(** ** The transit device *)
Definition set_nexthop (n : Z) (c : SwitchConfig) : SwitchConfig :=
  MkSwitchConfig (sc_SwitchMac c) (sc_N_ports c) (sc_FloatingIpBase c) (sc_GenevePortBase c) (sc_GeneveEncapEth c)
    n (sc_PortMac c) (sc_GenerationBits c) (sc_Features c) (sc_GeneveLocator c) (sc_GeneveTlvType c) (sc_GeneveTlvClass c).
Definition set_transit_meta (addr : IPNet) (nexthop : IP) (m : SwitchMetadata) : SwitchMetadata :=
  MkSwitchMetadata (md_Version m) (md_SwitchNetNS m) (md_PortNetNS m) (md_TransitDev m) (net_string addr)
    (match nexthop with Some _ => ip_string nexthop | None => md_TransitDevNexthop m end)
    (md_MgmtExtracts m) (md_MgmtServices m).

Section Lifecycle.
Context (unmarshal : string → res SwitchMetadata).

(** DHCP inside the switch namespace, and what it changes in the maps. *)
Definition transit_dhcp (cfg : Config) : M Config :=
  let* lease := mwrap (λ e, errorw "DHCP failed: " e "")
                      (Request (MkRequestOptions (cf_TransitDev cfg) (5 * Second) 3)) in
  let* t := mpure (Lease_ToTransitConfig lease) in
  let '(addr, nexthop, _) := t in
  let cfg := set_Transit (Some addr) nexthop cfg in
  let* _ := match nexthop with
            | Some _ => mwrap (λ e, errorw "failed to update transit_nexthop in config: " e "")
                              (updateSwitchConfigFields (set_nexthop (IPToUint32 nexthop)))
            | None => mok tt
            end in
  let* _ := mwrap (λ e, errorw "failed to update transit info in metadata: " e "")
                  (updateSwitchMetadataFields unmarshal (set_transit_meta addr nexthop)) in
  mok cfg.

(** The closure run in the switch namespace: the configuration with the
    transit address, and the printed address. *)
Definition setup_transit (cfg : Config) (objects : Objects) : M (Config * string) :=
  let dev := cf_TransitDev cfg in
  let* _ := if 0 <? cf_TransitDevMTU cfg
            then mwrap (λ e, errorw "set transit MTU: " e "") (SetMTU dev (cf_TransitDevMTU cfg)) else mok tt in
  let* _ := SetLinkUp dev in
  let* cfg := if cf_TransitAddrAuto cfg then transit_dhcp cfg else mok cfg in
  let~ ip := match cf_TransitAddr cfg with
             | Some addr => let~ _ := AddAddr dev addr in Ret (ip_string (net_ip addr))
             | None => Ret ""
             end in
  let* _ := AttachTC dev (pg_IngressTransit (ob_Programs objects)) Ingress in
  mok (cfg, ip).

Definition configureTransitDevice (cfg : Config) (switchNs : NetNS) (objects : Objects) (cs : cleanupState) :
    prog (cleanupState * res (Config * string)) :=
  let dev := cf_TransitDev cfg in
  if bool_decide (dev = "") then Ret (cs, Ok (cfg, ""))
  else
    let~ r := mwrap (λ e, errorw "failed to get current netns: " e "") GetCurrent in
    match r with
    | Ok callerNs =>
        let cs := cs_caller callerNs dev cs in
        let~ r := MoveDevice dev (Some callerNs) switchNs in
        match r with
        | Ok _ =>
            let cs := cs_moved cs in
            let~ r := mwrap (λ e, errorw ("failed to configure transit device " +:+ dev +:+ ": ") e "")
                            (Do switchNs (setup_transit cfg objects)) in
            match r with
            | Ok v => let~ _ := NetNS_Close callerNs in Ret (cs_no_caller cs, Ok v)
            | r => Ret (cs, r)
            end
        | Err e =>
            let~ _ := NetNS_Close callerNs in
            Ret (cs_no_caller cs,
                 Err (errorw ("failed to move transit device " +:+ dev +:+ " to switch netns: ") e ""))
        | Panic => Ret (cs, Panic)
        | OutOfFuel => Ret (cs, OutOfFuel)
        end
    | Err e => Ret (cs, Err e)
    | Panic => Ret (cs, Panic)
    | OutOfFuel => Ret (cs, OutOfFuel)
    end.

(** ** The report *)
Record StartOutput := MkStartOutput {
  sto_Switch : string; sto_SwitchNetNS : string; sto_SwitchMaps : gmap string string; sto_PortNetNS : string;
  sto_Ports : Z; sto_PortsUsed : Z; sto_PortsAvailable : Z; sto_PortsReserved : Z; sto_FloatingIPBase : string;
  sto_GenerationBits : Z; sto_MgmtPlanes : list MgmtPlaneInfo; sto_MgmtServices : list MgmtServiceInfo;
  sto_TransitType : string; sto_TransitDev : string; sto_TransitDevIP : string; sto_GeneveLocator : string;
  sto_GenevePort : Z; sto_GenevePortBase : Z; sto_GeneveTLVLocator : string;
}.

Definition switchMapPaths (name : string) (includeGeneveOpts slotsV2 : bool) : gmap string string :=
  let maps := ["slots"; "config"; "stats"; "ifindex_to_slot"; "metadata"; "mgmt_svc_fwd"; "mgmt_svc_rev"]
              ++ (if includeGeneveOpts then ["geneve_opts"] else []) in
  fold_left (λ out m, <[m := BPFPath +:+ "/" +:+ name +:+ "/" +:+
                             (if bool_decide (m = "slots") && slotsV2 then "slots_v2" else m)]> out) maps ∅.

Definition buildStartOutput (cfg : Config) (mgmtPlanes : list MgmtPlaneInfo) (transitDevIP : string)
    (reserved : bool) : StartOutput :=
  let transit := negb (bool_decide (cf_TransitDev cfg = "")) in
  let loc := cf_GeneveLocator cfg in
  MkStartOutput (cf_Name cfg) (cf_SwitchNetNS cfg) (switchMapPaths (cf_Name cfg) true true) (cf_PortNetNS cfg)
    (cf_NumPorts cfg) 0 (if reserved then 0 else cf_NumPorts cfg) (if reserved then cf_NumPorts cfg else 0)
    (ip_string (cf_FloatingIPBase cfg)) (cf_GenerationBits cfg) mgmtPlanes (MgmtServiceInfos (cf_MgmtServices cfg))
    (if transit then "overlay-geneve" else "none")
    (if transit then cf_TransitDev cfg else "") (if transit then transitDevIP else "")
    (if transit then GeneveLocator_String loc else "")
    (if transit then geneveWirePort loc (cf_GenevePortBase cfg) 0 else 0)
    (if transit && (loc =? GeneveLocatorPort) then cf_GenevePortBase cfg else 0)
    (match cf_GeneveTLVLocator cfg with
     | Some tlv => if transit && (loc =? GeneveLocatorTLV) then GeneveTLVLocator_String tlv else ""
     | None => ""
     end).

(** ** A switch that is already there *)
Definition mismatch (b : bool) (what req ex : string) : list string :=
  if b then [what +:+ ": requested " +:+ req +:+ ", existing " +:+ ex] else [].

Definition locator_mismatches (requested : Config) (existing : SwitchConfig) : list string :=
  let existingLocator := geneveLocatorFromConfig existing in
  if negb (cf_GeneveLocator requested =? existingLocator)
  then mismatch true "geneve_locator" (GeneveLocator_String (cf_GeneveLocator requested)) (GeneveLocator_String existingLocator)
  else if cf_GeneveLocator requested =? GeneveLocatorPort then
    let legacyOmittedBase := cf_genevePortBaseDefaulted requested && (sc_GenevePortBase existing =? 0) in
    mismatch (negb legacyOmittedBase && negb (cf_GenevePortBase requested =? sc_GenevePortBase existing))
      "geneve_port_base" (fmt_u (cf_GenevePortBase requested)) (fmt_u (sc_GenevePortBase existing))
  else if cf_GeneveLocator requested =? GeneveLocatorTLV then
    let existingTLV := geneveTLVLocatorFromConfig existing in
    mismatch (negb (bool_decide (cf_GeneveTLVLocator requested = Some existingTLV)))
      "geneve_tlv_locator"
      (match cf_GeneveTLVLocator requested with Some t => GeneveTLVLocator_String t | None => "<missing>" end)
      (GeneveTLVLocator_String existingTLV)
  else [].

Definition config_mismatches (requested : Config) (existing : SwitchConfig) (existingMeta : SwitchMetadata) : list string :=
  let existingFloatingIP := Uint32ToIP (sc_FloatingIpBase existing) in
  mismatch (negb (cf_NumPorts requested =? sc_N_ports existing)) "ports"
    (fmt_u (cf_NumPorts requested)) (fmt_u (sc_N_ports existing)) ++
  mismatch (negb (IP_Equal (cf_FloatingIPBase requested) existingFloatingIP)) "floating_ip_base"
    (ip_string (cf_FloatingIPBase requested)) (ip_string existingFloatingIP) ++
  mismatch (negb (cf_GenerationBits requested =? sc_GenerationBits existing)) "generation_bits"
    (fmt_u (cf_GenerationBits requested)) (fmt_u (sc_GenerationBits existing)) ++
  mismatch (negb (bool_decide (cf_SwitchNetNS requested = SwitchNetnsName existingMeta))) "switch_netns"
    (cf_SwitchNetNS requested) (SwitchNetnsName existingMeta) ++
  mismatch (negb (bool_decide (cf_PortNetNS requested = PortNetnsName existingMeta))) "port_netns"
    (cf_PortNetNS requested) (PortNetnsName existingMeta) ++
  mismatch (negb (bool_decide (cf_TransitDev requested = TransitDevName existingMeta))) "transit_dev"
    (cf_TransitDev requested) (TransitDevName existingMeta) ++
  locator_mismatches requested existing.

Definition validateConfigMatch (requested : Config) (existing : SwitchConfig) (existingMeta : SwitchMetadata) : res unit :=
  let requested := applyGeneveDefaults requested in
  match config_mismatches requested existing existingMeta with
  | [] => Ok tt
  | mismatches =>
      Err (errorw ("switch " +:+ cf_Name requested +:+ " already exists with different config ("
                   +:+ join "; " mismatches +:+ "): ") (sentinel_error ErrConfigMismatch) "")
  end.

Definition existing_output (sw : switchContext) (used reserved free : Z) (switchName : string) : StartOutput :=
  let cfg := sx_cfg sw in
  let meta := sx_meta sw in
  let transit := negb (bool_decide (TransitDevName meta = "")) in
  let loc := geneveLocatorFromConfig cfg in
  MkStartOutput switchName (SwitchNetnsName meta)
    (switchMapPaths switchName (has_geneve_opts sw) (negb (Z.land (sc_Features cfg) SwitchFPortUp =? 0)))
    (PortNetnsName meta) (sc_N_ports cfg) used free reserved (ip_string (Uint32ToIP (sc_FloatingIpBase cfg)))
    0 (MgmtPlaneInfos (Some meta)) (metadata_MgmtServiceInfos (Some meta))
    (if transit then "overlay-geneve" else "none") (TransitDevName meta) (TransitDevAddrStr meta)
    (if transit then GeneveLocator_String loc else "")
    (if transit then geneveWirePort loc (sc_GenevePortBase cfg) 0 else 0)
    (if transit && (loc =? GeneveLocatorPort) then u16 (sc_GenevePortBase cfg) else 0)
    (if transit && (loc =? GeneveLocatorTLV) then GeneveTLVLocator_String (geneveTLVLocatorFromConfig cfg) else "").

...

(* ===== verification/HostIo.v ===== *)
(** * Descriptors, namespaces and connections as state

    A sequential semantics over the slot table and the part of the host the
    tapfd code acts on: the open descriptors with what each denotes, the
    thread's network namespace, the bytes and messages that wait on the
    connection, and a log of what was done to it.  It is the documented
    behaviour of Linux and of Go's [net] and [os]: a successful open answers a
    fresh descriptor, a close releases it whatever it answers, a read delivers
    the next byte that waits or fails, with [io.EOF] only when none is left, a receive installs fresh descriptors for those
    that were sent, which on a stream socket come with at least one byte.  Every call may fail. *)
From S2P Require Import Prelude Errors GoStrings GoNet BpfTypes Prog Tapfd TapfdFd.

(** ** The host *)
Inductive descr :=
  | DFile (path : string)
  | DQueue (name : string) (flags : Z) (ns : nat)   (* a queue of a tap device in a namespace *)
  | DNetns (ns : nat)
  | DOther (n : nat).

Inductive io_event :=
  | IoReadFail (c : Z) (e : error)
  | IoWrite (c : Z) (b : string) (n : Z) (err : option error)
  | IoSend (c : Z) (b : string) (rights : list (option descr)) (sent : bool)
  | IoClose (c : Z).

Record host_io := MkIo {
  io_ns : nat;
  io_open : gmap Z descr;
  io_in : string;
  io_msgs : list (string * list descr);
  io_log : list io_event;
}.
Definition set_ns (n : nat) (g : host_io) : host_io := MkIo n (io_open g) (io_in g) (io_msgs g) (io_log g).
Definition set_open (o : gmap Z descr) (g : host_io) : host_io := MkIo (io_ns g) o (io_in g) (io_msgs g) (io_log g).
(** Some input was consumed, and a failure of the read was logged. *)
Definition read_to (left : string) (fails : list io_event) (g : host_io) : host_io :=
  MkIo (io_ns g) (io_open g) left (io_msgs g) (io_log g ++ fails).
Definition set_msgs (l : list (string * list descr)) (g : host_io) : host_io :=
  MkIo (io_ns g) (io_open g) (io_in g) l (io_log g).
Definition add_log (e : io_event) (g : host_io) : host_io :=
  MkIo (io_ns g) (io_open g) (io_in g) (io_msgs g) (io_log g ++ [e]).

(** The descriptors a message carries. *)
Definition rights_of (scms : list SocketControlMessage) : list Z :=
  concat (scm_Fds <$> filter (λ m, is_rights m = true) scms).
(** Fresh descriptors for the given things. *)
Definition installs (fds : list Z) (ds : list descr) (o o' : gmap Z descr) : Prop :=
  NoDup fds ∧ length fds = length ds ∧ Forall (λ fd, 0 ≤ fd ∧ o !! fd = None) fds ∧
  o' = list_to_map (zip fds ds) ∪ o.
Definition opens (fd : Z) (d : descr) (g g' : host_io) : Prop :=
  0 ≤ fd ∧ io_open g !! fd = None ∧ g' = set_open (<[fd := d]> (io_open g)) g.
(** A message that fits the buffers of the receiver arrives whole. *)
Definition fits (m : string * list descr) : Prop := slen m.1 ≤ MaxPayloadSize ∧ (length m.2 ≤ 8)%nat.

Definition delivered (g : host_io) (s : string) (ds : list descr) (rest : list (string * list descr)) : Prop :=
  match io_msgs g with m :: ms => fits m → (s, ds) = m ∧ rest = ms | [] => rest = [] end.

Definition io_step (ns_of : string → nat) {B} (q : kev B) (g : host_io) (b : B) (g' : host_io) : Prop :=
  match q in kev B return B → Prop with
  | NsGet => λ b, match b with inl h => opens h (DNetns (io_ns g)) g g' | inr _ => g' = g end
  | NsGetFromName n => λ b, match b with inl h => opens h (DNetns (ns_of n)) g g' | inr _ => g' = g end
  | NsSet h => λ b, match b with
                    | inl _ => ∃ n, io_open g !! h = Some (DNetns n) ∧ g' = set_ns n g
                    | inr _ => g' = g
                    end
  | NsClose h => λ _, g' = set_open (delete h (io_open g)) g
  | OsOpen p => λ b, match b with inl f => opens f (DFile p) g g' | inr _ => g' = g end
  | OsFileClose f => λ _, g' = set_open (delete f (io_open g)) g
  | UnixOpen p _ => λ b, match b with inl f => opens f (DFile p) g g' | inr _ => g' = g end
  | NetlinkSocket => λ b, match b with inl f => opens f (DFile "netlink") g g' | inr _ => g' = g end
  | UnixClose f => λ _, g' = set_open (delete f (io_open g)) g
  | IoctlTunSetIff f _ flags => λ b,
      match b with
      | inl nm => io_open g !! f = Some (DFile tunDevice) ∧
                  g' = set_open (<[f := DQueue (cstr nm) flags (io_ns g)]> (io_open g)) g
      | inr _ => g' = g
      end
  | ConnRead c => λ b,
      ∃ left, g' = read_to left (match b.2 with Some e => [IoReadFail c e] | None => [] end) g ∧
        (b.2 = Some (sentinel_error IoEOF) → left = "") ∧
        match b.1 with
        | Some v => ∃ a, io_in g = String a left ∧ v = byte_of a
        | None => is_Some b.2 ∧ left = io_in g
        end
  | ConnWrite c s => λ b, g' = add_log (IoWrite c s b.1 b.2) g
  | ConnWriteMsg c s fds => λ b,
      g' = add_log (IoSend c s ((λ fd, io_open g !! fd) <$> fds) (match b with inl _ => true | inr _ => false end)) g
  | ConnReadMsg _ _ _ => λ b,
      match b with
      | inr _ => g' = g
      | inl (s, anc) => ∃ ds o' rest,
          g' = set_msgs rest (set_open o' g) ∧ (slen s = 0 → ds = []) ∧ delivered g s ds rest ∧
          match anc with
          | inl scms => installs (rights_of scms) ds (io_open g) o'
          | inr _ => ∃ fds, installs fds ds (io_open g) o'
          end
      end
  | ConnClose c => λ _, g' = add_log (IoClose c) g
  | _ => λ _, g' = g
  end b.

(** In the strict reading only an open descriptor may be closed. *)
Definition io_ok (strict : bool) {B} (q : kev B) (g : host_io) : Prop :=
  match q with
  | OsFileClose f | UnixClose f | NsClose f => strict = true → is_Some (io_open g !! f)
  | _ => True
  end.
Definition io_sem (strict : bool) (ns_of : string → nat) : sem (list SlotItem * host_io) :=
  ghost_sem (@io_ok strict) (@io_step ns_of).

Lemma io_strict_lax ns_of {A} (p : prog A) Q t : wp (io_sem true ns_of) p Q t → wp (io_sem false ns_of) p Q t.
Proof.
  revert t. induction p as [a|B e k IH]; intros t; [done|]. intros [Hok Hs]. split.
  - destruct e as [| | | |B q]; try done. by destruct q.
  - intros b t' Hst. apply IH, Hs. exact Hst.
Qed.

Work instructions:
Retype the portion of the data above that starts on the line with "(** ** The transit device *)" and finishes on the line with "to update transit_nexthop", including both of those lines.

Answer for the task:
(** ** The transit device *)
Definition set_nexthop (n : Z) (c : SwitchConfig) : SwitchConfig :=
  MkSwitchConfig (sc_SwitchMac c) (sc_N_ports c) (sc_FloatingIpBase c) (sc_GenevePortBase c) (sc_GeneveEncapEth c)
    n (sc_PortMac c) (sc_GenerationBits c) (sc_Features c) (sc_GeneveLocator c) (sc_GeneveTlvType c) (sc_GeneveTlvClass c).
Definition set_transit_meta (addr : IPNet) (nexthop : IP) (m : SwitchMetadata) : SwitchMetadata :=
  MkSwitchMetadata (md_Version m) (md_SwitchNetNS m) (md_PortNetNS m) (md_TransitDev m) (net_string addr)
    (match nexthop with Some _ => ip_string nexthop | None => md_TransitDevNexthop m end)
    (md_MgmtExtracts m) (md_MgmtServices m).

Section Lifecycle.
Context (unmarshal : string → res SwitchMetadata).

(** DHCP inside the switch namespace, and what it changes in the maps. *)
Definition transit_dhcp (cfg : Config) : M Config :=
  let* lease := mwrap (λ e, errorw "DHCP failed: " e "")
                      (Request (MkRequestOptions (cf_TransitDev cfg) (5 * Second) 3)) in
  let* t := mpure (Lease_ToTransitConfig lease) in
  let '(addr, nexthop, _) := t in
  let cfg := set_Transit (Some addr) nexthop cfg in
  let* _ := match nexthop with
            | Some _ => mwrap (λ e, errorw "failed to update transit_nexthop in config: " e "")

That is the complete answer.